Go through the material below, find each line with the word "Some", and copy those lines.
§ §
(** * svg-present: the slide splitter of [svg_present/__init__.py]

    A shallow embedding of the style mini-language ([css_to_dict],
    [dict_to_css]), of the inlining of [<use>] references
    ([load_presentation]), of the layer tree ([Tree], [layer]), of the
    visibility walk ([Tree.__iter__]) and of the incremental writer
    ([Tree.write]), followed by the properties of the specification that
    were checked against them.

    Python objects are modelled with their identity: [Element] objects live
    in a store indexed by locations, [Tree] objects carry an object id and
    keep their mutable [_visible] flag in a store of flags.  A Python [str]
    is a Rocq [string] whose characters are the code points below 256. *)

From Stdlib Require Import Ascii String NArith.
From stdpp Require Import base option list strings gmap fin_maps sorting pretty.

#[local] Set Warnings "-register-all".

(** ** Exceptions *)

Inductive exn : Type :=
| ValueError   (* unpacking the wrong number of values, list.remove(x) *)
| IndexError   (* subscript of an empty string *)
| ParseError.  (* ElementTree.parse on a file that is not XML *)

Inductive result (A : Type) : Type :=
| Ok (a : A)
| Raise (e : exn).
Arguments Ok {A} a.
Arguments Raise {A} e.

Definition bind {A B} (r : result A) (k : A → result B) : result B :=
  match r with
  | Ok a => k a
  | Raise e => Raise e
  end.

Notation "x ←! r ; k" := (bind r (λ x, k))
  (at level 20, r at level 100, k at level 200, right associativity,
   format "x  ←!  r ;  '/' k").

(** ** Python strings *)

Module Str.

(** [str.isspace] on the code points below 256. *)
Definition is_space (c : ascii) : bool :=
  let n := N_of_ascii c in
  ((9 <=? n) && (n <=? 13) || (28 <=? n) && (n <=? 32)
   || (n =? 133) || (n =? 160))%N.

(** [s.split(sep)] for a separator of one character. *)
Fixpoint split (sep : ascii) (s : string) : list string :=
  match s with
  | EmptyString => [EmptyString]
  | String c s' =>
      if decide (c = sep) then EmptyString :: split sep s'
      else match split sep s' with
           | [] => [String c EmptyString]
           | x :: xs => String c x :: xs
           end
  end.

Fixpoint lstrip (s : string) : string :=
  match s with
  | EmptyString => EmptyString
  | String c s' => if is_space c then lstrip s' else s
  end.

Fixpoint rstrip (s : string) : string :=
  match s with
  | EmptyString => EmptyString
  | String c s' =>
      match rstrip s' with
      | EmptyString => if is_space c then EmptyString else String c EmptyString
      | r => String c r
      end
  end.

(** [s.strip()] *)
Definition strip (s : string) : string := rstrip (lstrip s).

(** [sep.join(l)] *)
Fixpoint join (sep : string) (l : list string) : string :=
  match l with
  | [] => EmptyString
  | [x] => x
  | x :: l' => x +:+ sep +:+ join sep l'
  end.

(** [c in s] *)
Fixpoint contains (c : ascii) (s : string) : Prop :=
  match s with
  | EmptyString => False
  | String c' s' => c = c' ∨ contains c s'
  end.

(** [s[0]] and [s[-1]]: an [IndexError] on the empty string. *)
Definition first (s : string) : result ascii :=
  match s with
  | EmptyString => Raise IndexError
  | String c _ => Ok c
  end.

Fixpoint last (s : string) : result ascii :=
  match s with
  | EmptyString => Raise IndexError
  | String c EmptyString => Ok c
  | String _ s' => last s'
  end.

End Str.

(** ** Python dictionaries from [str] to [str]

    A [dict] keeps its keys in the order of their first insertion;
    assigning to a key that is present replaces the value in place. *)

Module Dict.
§ §
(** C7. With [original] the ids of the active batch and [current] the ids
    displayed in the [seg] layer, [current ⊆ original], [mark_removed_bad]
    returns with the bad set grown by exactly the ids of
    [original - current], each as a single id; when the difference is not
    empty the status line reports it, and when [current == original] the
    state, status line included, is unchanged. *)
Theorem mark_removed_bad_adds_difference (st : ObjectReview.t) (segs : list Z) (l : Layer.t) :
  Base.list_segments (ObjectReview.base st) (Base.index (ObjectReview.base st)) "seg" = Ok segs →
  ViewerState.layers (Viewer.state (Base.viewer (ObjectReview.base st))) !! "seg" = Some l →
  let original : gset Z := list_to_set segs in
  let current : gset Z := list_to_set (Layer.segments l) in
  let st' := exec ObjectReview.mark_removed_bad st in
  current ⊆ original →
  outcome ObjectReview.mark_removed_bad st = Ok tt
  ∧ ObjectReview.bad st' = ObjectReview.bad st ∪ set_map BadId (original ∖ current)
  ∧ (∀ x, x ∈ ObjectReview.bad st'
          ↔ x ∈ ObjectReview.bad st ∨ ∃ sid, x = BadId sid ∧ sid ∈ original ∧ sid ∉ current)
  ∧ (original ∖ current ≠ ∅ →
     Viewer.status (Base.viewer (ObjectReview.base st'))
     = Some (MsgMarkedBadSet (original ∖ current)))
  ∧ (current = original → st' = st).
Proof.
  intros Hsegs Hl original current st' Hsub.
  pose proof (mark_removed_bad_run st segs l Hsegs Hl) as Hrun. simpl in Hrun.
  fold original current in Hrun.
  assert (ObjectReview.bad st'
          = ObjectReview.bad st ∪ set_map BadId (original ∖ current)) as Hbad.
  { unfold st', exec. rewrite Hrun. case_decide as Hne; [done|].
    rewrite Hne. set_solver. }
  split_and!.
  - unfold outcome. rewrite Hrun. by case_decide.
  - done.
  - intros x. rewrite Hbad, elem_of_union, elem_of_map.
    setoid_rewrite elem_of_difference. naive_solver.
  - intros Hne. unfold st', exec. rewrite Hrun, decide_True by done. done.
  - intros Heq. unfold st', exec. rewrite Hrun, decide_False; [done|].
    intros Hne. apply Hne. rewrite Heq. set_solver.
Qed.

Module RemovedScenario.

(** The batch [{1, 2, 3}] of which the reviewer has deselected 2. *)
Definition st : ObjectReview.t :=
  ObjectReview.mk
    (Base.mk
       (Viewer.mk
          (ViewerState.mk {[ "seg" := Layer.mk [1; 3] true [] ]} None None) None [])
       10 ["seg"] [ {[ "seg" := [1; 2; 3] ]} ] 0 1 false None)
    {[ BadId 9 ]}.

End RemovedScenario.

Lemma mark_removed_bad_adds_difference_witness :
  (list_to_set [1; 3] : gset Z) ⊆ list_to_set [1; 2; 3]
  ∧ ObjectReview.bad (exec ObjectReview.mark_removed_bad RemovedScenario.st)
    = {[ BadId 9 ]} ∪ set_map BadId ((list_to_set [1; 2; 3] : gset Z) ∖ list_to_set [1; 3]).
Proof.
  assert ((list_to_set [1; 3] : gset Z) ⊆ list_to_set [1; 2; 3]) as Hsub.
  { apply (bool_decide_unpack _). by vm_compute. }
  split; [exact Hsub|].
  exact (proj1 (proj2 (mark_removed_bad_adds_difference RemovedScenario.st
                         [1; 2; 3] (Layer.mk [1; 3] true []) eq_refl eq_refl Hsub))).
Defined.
§ §
- _RESPONSE_
  ViewerState.layers (Viewer.state (Base.viewer (ObjectReview.base st))) !! "seg" = Some l →
     = Some (MsgMarkedBadSet (original ∖ current)))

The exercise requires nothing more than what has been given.